For about half an hour, the thick mist dances gently around and over the house, sometimes enveloping it completely. At times, the mist cascades into the wooded valley below, and at times it floats up toward the hillside above, making parts of the house and landscape briefly disappear while usually invisible atmospheric forces come into focus.
"Johnson's interest in the balance of opposites is evident throughout the Glass House campus. With Nakaya's temporary installation, we carry this sensibility to its endpoint while allowing the unique magic of the Glass House — the dream of transparency, an architecture that vanishes — to return again and again as the fog rises and falls," said Glass House director Henry Urbach.
The installation, about an hour's train ride north of New York City, is open to the public from May 1 to November 30. It is part of a larger effort by Urbach, who was architecture curator at the San Francisco Museum of Modern Art before taking the helm of the Glass House in 2012, to foster new interpretations of the historic site.
Other new initiatives include overnights in the Glass House; performances, readings and art exhibitions on the grounds; self-guided tours; and commissioned works, such as this one, that engage the house itself.

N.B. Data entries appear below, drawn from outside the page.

(* ===== verification/KernelPt.v ===== *)
(** * Kernel page tables: src/arch/arm64/mmu.c

    A table is a function of its index.  An entry is a descriptor, or the
    table that a table descriptor points to; an upper-level descriptor with the
    low bits of a table descriptor that is not [Tbl] would be a wild pointer,
    and following it is [Panic].  Barriers and TLB maintenance have no effect on
    the tables. *)

From stdpp Require Import functions.
From S2P Require Import Prelude CString DList Memblock Buddy PageSource PageTable.

Definition PROT_KERNEL_RW : Z :=
  Z.lor PTE_VALID (Z.lor PTE_PAGE (Z.lor (PTE_ATTRINDX MT_NORMAL) (Z.lor PTE_SH_INNER (Z.lor PTE_AF (Z.lor PTE_PXN PTE_UXN))))).
Definition PROT_KERNEL_RO : Z := Z.lor PROT_KERNEL_RW PTE_RDONLY.
Definition PROT_KERNEL_RX : Z :=
  Z.lor PTE_VALID (Z.lor PTE_PAGE (Z.lor (PTE_ATTRINDX MT_NORMAL) (Z.lor PTE_SH_INNER (Z.lor PTE_AF (Z.lor PTE_RDONLY PTE_UXN))))).
Notation EARLY_PT_PAGES := 64%Z (only parsing).

Definition pte_is_block (p : Z) : bool := Z.land p 3 =? 1.

Inductive entry : Type := Desc (w : Z) | Tbl (t : Z → entry).

Section tables.
Context {Src : Type} `{!PageSource Src}.

(** [pages] is the page allocator, which table pages come from. *)
Record kpt : Type := Kpt { swapper_pg_dir : Z → entry; early_pt_used : Z; page_alloc_ready : bool; pages : Src }.

Definition set_root (k : kpt) (t : Z → entry) : kpt := Kpt t (early_pt_used k) (page_alloc_ready k) (pages k).

(** An entry is named by the indices that lead to it. *)
Fixpoint get (t : Z → entry) (p : list Z) : entry :=
  match p with
  | [] => Desc 0
  | [i] => t i
  | i :: p => match t i with Tbl t' => get t' p | Desc _ => Desc 0 end
  end.
Fixpoint put (t : Z → entry) (p : list Z) (v : entry) : Z → entry :=
  match p with
  | [] => t
  | [i] => <[i := v]> t
  | i :: p => match t i with Tbl t' => <[i := Tbl (put t' p v)]> t | Desc _ => t end
  end.

Definition zero_table : Z → entry := λ _, Desc 0.
(* ===== verification/Vmalloc.v ===== *)
(** * Kernel virtual areas: src/mm/vmalloc.c

    The list of areas is a list in address order, the page tables are those of
    [KernelPt], and pages come from any [PageSource].  The nodes of the list
    come from kmalloc; [nodes] says for each coming request whether there is
    one.  The locks and the cache maintenance have no effect on this state. *)

From S2P Require Import Prelude Memblock Buddy BuddyInit PageSource PageTable KernelPt.

Definition VMALLOC_START : Z := 0xffffffc000000000.
Definition VMALLOC_END : Z := 0xffffffff00000000.
Definition PROT_DEVICE : Z :=
  Z.lor PTE_VALID (Z.lor PTE_PAGE (Z.lor (PTE_ATTRINDX MT_DEVICE_nGnRE) (Z.lor PTE_AF (Z.lor PTE_PXN PTE_UXN)))).
Definition PROT_NORMAL_NC : Z :=
  Z.lor PTE_VALID (Z.lor PTE_PAGE (Z.lor (PTE_ATTRINDX MT_NORMAL_NC) (Z.lor PTE_SH_INNER (Z.lor PTE_AF (Z.lor PTE_PXN PTE_UXN))))).

Record vm_area : Type := Area { a_start : Z; a_size : Z; owns_pages : bool }.
#[export] Instance vm_area_eq_dec : EqDecision vm_area.
Proof. solve_decision. Defined.

(** The scan of [va_alloc] from a node on, with the candidate so far: the
    address it ends with and the list with the new area in its place. *)
Fixpoint va_place (l : list vm_area) (cand size : Z) (owns : bool) : Z * list vm_area :=
  match l with
  | [] => (cand, [Area cand size owns])
  | a :: l' =>
      if cand ⊕ size <=? a_start a then (cand, Area cand size owns :: l)
      else let '(c, r) := va_place l' (a_start a ⊕ a_size a) size owns in (c, a :: r)
  end.

Definition va_lookup (l : list vm_area) (start : Z) : option vm_area := List.find (λ a, a_start a =? start) l.

Fixpoint va_remove (l : list vm_area) (start : Z) : list vm_area :=
  match l with
  | [] => []
  | a :: l => if a_start a =? start then l else a :: va_remove l start
  end.

Section vmalloc.
Context {Src : Type} `{!PageSource Src}.

Record vstate : Type := VState { kp : kpt Src; areas : list vm_area; nodes : list bool }.
Definition set_kp (v : vstate) (k : kpt Src) : vstate := VState k (areas v) (nodes v).
Definition set_areas (v : vstate) (l : list vm_area) : vstate := VState (kp v) l (nodes v).
Definition set_pages (k : kpt Src) (s : Src) : kpt Src := Kpt (swapper_pg_dir k) (early_pt_used k) (page_alloc_ready k) s.

Definition va_alloc (v : vstate) (size : Z) (owns : bool) : vstate * Z :=
  let '(ok, nodes) := table_alloc (nodes v) in
  let v := VState (kp v) (areas v) nodes in
  if negb ok then (v, 0)
  else
    let '(cand, l) := va_place (areas v) VMALLOC_START size owns in
    if VMALLOC_END <? cand ⊕ size then (v, 0) else (set_areas v l, cand).

(** A page is unmapped and given back. *)
Definition drop_page (k : kpt Src) (va : Z) (give : Z → bool) : outcome (kpt Src) :=
  let! pa := kernel_va_to_phys k va in
  let! k := unmap_kernel_page k va in
  if give pa then let! s := ps_free (pages k) (Some (phys_to_page pa)) 0 in Ok (set_pages k s) else Ok k.

(** [for (; va < e; va += PAGE_SIZE)] around it. *)
Fixpoint drop_loop (fuel : nat) (k : kpt Src) (va e : Z) (give : Z → bool) : option (outcome (kpt Src)) :=
  match fuel with
  | O => None
  | S fuel =>
      if va <? e then
        match drop_page k va give with Panic => Some Panic | Ok k => drop_loop fuel k (va ⊕ PAGE_SIZE) e give end
      else Some (Ok k)
  end.

(** The loop of [vmap_pages] from offset [off] on, with the undo loop. *)
Fixpoint vmap_loop (fuel : nat) (k : kpt Src) (va off size prot : Z) : option (outcome (kpt Src * bool)) :=
  match fuel with
  | O => None
  | S fuel =>
      if off <? size then
        match ps_alloc (pages k) GFP_ZERO 0 with
        | Panic => Some Panic
        | Ok (s, None) =>
            match drop_loop (page_count off) (set_pages k s) va (va ⊕ off) (λ _, true) with
            | Some (Ok k) => Some (Ok (k, false))
            | Some Panic => Some Panic
            | None => None
            end
        | Ok (s, Some p) =>
            match map_kernel_page (set_pages k s) (va ⊕ off) (page_to_phys p) prot with
            | Panic => Some Panic
            | Ok k => vmap_loop fuel k va (off ⊕ PAGE_SIZE) size prot
            end
        end
      else Some (Ok (k, true))
  end.

Definition vmap_pages (v : vstate) (size prot : Z) : option (outcome (vstate * Z)) :=
  let size := ALIGN_UP size PAGE_SIZE in
  let '(v, base) := va_alloc v (size ⊕ PAGE_SIZE) true in
  if base =? 0 then Some (Ok (v, 0))
  else
    let va := base ⊕ PAGE_SIZE in
    match vmap_loop (page_count size) (kp v) va 0 size prot with
    | Some (Ok (k, true)) => Some (Ok (set_kp v k, va))
    | Some (Ok (k, false)) => Some (Ok (set_areas (set_kp v k) (va_remove (areas v) base), 0))
    | Some Panic => Some Panic
    | None => None
    end.

Definition vmalloc (v : vstate) (size : Z) : option (outcome (vstate * Z)) := vmap_pages v size PROT_KERNEL_RW.

Definition vfree (v : vstate) (ptr : Z) : option (outcome vstate) :=
  if ptr =? 0 then Some (Ok v)
  else
    let base := ptr ⊖ PAGE_SIZE in
    match va_lookup (areas v) base with
    | None => Some Panic
    | Some a =>
        match drop_loop (page_count (a_size a)) (kp v) (base ⊕ PAGE_SIZE) (a_start a ⊕ a_size a) (λ pa, owns_pages a && negb (pa =? 0)) with
        | Some (Ok k) => Some (Ok (set_areas (set_kp v k) (va_remove (areas v) base)))
        | Some Panic => Some Panic
        | None => None
        end
    end.

(** The top of the stack. *)
Definition vmap_stack (v : vstate) (size : Z) : option (outcome (vstate * Z)) :=
  match vmap_pages v size PROT_KERNEL_RW with
  | Some (Ok (v, base)) => Some (Ok (v, if base =? 0 then 0 else base ⊕ ALIGN_UP size PAGE_SIZE))
  | x => x
  end.

Definition vfree_stack (v : vstate) (top size : Z) : option (outcome vstate) :=
  if top =? 0 then Some (Ok v) else vfree v (top ⊖ ALIGN_UP size PAGE_SIZE).

Fixpoint ioremap_loop (fuel : nat) (k : kpt Src) (va pa off len prot : Z) : option (outcome (kpt Src)) :=
  match fuel with
  | O => None
  | S fuel =>
      if off <? len then
        match map_kernel_page k (va ⊕ off) (pa ⊕ off) prot with
        | Panic => Some Panic
        | Ok k => ioremap_loop fuel k va pa (off ⊕ PAGE_SIZE) len prot
        end
      else Some (Ok k)
  end.

Definition ioremap_prot (v : vstate) (pa size prot : Z) : option (outcome (vstate * Z)) :=
  let base_pa := ALIGN_DOWN pa PAGE_SIZE in
  let len := ALIGN_UP (pa ⊕ size) PAGE_SIZE ⊖ base_pa in
  let '(v, base) := va_alloc v (len ⊕ PAGE_SIZE) false in
  if base =? 0 then Some (Ok (v, 0))
  else
    match ioremap_loop (page_count len) (kp v) (base ⊕ PAGE_SIZE) base_pa 0 len prot with
    | Some (Ok k) => Some (Ok (set_kp v k, base ⊕ PAGE_SIZE ⊕ (pa ⊖ base_pa)))
    | Some Panic => Some Panic
    | None => None
    end.

Definition ioremap (v : vstate) (pa size : Z) : option (outcome (vstate * Z)) := ioremap_prot v pa size PROT_DEVICE.

Definition iounmap (v : vstate) (va : Z) : option (outcome vstate) :=
  if va =? 0 then Some (Ok v) else vfree v (ALIGN_DOWN va PAGE_SIZE).

(** [while ((PAGE_SIZE << order) < size) order++] *)
Fixpoint dma_order (n o : nat) (size : Z) : option nat :=
  match n with
  | O => None
  | S n => if wrap64 (Z.shiftl PAGE_SIZE (Z.of_nat o)) <? size then dma_order n (S o) size else Some o
  end.

(** The address and [*dma]. *)
Definition dma_alloc_coherent (v : vstate) (size gfp : Z) : option (outcome (vstate * Z * Z)) :=
  match dma_order 64 0 size with
  | None => None
  | Some o =>
      match ps_alloc (pages (kp v)) (Z.lor gfp GFP_ZERO) o with
      | Panic => Some Panic
      | Ok (s, None) => Some (Ok (set_kp v (set_pages (kp v) s), 0, 0))
      | Ok (s, Some p) =>
          match ioremap_prot (set_kp v (set_pages (kp v) s)) (page_to_phys p) (wrap64 (Z.shiftl PAGE_SIZE (Z.of_nat o))) PROT_NORMAL_NC with
          | Some (Ok (v, va)) =>
              if va =? 0 then
                match ps_free (pages (kp v)) (Some p) o with
                | Ok s => Some (Ok (set_kp v (set_pages (kp v) s), 0, 0))
                | Panic => Some Panic
                end
              else Some (Ok (v, va, page_to_phys p))
          | Some Panic => Some Panic
          | None => None
          end
      end
  end.

Definition dma_free_coherent (v : vstate) (va size : Z) : option (outcome vstate) :=
  if va =? 0 then Some (Ok v)
  else
    match dma_order 64 0 size, kernel_va_to_phys (kp v) va with
    | Some o, Ok pa =>
        match iounmap v va with
        | Some (Ok v) =>
            match ps_free (pages (kp v)) (Some (phys_to_page pa)) o with
            | Ok s => Some (Ok (set_kp v (set_pages (kp v) s)))
            | Panic => Some Panic
            end
        | x => x
        end
    | _, Panic => Some Panic
    | None, _ => None
    end.
End vmalloc.
Arguments vstate : clear implicits.

(** ** The list of areas *)

(** In address order from [lo] on, of whole pages, one at least each. *)
Fixpoint areas_ok (lo : Z) (l : list vm_area) : Prop :=
  match l with
  | [] => lo ≤ VMALLOC_END
  | a :: l => lo ≤ a_start a ∧ (PAGE_SIZE | a_start a) ∧ (PAGE_SIZE | a_size a) ∧ PAGE_SIZE ≤ a_size a ∧ areas_ok (a_start a + a_size a) l
  end.
Fixpoint den (l : list vma) (a : Z) : option attr :=
  match l with
  | [] => None
  | v :: l => if bool_decide (v_start v ≤ a < v_end v) then Some (attr_of v a) else den l a
  end.

Lemma den_below lo l a : vmas_wf lo l → a < lo → den l a = None.
Proof.
  revert lo. induction l as [|v l IH]; intros lo H Ha; [done|]. destruct H as (H1 & H2 & H3). simpl.
  destruct H2. rewrite bool_decide_false by lia. apply (IH (v_end v)); [done|lia].
Qed.

Lemma den_after lo v l a : vmas_wf lo (v :: l) → v_start v ≤ a < v_end v → den l a = None.
Proof. intros (_ & _ & H) Ha. apply (den_below (v_end v)); [done|lia]. Qed.

Lemma den_top lo l a : vmas_wf lo l → is_Some (den l a) → lo ≤ a < USER_VA_END.
Proof.
  revert lo. induction l as [|v l IH]; intros lo H Hs; [by destruct Hs|]. destruct H as (H1 & [] & H3). simpl in Hs.
  case_bool_decide; [lia|]. specialize (IH _ H3 Hs). lia.
Qed.

(** *** Searches *)

Lemma vma_find_spec lo l a :
  vmas_wf lo l →
  match vma_find l a with
  | Some i => ∃ v, l !! i = Some v ∧ v_start v ≤ a < v_end v ∧ den l a = Some (attr_of v a)
  | None => den l a = None
  end.
Proof.
  unfold vma_find. assert (∀ i0, vmas_wf lo l → match vma_find_from i0 l a with
    | Some i => ∃ j v, i = (i0 + j)%nat ∧ l !! j = Some v ∧ v_start v ≤ a < v_end v ∧ den l a = Some (attr_of v a)
    | None => den l a = None end) as H.
  { revert lo. induction l as [|v l IH]; intros lo i0 Hwf; simpl; [done|]. pose proof Hwf as (H1 & H2 & H3).
    case_test; [rewrite bool_decide_false by lia; apply (den_below (v_end v)); [done|destruct H2; lia]|].
    case_test; [rewrite bool_decide_true by lia; exists 0%nat, v; split_and!; (done || lia)|].
    rewrite bool_decide_false by lia. specialize (IH (v_end v) (S i0) H3).
    destruct (vma_find_from (S i0) l a); [|done]. destruct IH as (j & w & -> & ? & ? & ?).
    exists (S j), w. split_and!; (done || lia). }
  intros Hwf. specialize (H 0%nat Hwf). destruct (vma_find_from 0 l a); [|done]. naive_solver.
Qed.

Lemma vma_find_intersect_spec l start e :
  match vma_find_intersect l start e with
  | Some i => ∃ v, l !! i = Some v ∧ v_start v < e ∧ start < v_end v ∧
                   ∀ k w, (k < i)%nat → l !! k = Some w → v_end w ≤ start
  | None => ∀ lo, vmas_wf lo l → Forall (λ w, v_end w ≤ start ∨ e ≤ v_start w) l
  end.
Proof.
  unfold vma_find_intersect. assert (∀ i0, match vma_find_intersect_from i0 l start e with
    | Some i => ∃ j v, i = (i0 + j)%nat ∧ l !! j = Some v ∧ v_start v < e ∧ start < v_end v ∧
                       ∀ k w, (k < j)%nat → l !! k = Some w → v_end w ≤ start
    | None => ∀ lo, vmas_wf lo l → Forall (λ w, v_end w ≤ start ∨ e ≤ v_start w) l end) as H.
  { induction l as [|v l IH]; intros i0; simpl; [by intros; constructor|]. case_test.
    { intros lo (H1 & H2 & H3). constructor; [by right|]. clear IH. revert H3. destruct H2.
      assert (e ≤ v_end v) as Hle by lia. revert Hle. generalize (v_end v).
      induction l as [|w l IH]; intros z Hz Hwf; [constructor|]. destruct Hwf as (? & [] & ?).
      constructor; [right; lia|]. apply (IH (v_end w)); (done || lia). }
    case_test.
    { exists 0%nat, v. split_and!; try (done || lia). }
    specialize (IH (S i0)). destruct (vma_find_intersect_from (S i0) l start e).
    - destruct IH as (j & w & -> & ? & ? & ? & Hk). exists (S j), w. split_and!; try (done || lia).
      intros [|k] u Hlt Hu; simplify_eq/=; [done|]. apply (Hk k); (done || lia).
    - intros lo (_ & _ & H3). constructor; [by left|]. by eapply IH. }
  specialize (H 0%nat). destruct (vma_find_intersect_from 0 l start e); [|done]. naive_solver.
Qed.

Johnson's home in New Canaan, a village including almost 100 important Modernist structures, was a center of art and architecture, particularly during the '50s and '60s. Built in 1949, the Glass House was home to Johnson and his partner, art dealer David Whitney, until 2005.
Johnson was the first curator of the Museum of Modern Art's architecture department, and a friend and associate of Alfred Barr, the founding director of MoMA. Cutting-edge artworks and architectural concepts were often debuted at the Glass House before being exhibited in Manhattan.